Each line of the material below with the word "program" is to be reported.

*** Opening of Extracted material ***

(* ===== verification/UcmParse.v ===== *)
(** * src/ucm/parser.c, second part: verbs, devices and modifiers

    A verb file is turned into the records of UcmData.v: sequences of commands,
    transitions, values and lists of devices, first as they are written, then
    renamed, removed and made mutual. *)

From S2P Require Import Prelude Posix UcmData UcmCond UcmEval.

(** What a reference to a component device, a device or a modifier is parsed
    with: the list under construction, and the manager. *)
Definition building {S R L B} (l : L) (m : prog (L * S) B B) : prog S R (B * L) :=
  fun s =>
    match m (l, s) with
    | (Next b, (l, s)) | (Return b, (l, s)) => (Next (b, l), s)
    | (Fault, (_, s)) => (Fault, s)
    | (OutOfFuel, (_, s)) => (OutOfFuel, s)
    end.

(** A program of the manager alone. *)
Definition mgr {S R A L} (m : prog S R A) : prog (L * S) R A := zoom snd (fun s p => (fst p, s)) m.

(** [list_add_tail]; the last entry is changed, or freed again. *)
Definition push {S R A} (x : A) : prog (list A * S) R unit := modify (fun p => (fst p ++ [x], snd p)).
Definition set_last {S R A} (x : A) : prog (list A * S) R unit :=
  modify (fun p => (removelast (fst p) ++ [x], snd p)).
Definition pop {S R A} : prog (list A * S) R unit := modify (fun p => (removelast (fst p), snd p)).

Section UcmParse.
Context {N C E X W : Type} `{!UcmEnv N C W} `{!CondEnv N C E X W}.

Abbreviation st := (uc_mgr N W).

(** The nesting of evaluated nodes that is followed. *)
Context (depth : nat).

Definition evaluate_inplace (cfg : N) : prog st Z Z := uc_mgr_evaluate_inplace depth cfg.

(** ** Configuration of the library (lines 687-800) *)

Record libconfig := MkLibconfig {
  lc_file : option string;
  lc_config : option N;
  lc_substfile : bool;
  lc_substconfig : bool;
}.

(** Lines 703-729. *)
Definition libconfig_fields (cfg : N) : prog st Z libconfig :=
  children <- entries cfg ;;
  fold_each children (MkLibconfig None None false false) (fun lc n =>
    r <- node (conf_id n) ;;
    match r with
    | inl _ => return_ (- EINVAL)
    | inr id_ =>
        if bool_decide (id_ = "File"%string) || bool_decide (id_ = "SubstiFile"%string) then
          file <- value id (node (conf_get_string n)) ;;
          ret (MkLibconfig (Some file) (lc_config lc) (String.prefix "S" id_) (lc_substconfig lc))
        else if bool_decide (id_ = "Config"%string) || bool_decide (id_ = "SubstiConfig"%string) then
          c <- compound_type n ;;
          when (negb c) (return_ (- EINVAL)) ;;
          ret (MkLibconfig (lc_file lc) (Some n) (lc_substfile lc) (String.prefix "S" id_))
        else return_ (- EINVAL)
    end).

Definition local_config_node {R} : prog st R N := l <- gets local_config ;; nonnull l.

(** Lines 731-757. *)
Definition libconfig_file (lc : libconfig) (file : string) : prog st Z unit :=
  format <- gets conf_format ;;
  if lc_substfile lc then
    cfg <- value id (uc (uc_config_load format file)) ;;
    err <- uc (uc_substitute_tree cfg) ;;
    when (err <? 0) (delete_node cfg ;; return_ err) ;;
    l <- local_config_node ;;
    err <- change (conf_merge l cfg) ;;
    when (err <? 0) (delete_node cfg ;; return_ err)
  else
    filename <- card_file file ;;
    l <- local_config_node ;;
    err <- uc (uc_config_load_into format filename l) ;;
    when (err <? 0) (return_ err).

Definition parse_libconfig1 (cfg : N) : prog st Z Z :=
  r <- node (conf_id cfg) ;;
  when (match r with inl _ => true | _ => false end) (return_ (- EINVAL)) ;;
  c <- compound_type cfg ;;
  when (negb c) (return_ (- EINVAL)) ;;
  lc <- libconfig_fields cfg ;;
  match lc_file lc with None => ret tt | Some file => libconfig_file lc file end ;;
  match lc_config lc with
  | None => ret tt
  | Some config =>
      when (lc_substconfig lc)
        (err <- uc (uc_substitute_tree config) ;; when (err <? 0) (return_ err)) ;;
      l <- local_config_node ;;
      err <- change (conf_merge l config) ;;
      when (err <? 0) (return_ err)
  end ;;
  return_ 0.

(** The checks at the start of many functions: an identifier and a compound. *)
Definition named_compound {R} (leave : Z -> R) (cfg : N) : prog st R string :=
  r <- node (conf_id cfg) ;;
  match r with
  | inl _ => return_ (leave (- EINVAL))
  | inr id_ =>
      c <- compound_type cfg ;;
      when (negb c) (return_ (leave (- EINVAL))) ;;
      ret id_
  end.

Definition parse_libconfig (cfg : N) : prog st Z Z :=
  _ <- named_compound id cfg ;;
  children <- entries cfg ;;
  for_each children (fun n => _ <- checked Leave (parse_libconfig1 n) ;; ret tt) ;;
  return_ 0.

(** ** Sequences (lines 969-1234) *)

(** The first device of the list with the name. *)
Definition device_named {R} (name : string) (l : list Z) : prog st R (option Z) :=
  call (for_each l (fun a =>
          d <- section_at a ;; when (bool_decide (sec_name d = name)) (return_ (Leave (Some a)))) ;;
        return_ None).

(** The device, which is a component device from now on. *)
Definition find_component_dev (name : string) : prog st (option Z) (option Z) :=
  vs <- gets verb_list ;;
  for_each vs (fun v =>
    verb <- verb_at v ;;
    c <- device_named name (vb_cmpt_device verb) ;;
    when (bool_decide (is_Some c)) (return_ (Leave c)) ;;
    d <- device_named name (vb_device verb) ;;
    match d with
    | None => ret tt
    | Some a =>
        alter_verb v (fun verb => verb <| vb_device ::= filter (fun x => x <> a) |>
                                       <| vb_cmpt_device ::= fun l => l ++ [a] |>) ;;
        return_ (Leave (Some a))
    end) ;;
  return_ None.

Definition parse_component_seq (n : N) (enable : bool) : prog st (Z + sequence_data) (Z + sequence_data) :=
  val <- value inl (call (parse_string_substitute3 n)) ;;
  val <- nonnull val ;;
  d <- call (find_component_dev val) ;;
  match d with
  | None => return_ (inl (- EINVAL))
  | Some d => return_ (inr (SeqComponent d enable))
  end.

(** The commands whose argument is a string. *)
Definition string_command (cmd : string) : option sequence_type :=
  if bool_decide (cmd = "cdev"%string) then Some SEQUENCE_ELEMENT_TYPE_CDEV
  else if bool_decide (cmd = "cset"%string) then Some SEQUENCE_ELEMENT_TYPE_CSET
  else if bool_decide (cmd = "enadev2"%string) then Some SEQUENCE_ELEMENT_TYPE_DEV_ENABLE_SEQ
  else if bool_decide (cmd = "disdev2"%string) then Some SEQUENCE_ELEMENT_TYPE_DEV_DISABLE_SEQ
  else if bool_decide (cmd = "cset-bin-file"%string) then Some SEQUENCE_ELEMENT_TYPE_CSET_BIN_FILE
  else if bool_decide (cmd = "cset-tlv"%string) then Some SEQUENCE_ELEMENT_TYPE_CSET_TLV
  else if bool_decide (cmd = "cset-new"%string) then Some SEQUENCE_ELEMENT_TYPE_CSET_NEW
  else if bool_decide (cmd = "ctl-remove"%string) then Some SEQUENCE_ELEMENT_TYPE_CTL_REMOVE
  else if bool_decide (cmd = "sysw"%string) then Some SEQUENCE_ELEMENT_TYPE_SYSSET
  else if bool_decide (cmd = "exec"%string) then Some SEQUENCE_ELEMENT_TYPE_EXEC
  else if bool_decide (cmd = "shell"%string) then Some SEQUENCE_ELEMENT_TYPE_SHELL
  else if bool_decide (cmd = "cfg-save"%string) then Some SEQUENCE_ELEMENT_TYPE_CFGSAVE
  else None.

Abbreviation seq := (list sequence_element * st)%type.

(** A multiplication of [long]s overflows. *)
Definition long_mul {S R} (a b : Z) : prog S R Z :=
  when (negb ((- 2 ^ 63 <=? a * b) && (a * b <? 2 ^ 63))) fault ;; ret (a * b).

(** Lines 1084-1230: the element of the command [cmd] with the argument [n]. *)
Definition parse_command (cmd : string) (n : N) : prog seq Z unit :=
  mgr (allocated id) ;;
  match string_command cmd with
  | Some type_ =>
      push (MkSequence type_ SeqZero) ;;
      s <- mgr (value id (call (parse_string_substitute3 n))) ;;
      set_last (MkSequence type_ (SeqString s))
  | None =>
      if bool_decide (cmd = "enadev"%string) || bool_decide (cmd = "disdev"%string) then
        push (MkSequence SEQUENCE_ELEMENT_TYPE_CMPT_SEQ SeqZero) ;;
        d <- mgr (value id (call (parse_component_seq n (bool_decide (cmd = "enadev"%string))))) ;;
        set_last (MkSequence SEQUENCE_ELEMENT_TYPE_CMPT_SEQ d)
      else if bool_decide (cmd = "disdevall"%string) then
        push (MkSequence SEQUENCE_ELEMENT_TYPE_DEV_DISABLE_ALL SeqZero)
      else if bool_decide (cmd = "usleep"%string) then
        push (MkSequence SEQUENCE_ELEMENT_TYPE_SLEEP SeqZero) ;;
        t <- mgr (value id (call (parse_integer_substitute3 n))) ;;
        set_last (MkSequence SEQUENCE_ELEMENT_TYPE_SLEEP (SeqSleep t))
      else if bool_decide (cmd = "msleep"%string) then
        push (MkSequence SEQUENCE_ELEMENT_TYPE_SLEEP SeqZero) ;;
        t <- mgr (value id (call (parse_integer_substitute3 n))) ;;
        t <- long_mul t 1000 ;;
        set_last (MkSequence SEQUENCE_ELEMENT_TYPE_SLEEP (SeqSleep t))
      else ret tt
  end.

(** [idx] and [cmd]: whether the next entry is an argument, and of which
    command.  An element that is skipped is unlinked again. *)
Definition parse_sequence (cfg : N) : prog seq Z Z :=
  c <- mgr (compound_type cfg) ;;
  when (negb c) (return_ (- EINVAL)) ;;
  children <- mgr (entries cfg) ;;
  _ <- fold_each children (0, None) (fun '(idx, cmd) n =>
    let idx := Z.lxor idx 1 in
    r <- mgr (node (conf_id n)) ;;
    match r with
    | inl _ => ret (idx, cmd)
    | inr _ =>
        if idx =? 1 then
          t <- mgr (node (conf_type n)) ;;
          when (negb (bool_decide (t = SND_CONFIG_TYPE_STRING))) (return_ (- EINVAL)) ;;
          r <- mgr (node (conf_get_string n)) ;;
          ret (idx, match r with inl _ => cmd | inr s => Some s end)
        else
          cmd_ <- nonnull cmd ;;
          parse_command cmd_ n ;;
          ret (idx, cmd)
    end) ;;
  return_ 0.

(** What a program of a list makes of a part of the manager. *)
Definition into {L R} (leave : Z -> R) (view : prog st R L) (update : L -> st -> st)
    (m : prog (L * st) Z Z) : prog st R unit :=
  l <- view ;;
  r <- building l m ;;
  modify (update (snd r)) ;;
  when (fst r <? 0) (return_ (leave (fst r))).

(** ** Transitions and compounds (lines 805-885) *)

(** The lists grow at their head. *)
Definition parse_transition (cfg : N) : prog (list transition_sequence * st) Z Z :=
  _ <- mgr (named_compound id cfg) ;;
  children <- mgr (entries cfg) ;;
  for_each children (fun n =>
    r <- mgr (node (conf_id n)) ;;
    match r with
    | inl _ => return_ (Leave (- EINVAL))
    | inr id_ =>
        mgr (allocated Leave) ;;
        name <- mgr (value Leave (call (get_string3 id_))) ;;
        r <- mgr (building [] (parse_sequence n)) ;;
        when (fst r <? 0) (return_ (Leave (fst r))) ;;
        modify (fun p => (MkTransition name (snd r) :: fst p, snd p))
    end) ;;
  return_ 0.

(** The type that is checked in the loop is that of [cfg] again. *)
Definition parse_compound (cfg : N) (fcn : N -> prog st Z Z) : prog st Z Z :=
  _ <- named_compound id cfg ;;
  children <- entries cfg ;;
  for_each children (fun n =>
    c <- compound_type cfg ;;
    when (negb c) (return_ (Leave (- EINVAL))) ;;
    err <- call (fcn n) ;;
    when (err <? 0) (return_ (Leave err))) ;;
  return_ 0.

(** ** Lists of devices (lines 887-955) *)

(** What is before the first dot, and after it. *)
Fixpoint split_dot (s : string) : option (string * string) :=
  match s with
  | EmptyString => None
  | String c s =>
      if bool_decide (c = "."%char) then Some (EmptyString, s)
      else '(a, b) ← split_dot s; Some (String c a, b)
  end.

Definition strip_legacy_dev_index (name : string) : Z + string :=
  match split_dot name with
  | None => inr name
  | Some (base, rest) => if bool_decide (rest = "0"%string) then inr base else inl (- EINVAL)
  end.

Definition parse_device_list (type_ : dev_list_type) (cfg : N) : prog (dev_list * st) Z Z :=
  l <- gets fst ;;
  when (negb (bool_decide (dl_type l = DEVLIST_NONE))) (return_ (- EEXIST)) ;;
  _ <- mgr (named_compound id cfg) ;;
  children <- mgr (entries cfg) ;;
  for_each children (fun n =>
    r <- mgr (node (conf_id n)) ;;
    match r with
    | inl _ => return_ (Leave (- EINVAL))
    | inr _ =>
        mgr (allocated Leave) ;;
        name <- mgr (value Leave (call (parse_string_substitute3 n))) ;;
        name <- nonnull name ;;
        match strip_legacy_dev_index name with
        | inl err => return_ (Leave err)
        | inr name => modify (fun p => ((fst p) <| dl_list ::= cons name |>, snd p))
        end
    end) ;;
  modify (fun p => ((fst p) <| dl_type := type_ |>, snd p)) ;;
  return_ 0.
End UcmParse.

*** Close of Extracted material ***

- **The answer**:
(** A program of the manager alone. *)
(** What a program of a list makes of a part of the manager. *)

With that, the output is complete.